(** ** Sums over the processes *)
Lemma sum_list_with_insert {A} (f : A → nat) (l : list A) i x y :
  l !! i = Some x →
  (sum_list_with f (<[i:=y]> l) + f x = sum_list_with f l + f y)%nat.
Proof.
  revert i. induction l as [|a l IH]; intros [|i] Hi; simplify_eq/=; [lia|].
  specialize (IH _ Hi). lia.
Qed.

Lemma sum_list_with_lookup {A} (f : A → nat) (l : list A) i x :
  l !! i = Some x → (f x <= sum_list_with f l)%nat.
Proof.
  revert i. induction l as [|a l IH]; intros [|i] Hi; simplify_eq/=; [lia|].
  specialize (IH _ Hi). lia.
Qed.

Lemma sum_list_with_lookup2 {A} (f : A → nat) (l : list A) i j x y :
  i ≠ j → l !! i = Some x → l !! j = Some y →
  (f x + f y <= sum_list_with f l)%nat.
Proof.
  revert i j. induction l as [|a l IH]; intros [|i] [|j] Hij Hi Hj; simplify_eq/=.
  - pose proof (sum_list_with_lookup f _ _ _ Hj). lia.
  - pose proof (sum_list_with_lookup f _ _ _ Hi). lia.
  - assert (i ≠ j) by congruence. specialize (IH _ _ ltac:(done) Hi Hj). lia.
Qed.

Lemma sum_list_with_pos {A} (f : A → nat) (l : list A) :
  (0 < sum_list_with f l)%nat → ∃ i x, l !! i = Some x ∧ (0 < f x)%nat.
Proof.
  induction l as [|a l IH]; simpl; [lia|]. intros Hpos.
  destruct (decide (0 < f a)%nat) as [Ha|Ha].
  - by exists O, a.
  - destruct IH as (i & x & Hi & Hx); [lia|]. by exists (S i), x.
Qed.

Lemma sum_list_with_all_zero {A} (f : A → nat) (l : list A) :
  (∀ i x, l !! i = Some x → f x = 0%nat) → sum_list_with f l = 0%nat.
Proof.
  induction l as [|a l IH]; intros Hall; simpl; [done|].
  rewrite (Hall O a eq_refl), IH; [done|]. intros i x Hi. by apply (Hall (S i)).
Qed.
*****
_Problem requirements_
All lines from the one with "induction l as [|a l IH]; intros Hall;" through the final line above are to be quoted exactly; quote no other line.

_Answer to this task_
  induction l as [|a l IH]; intros Hall; simpl; [done|].
  rewrite (Hall O a eq_refl), IH; [done|]. intros i x Hi. by apply (Hall (S i)).
Qed.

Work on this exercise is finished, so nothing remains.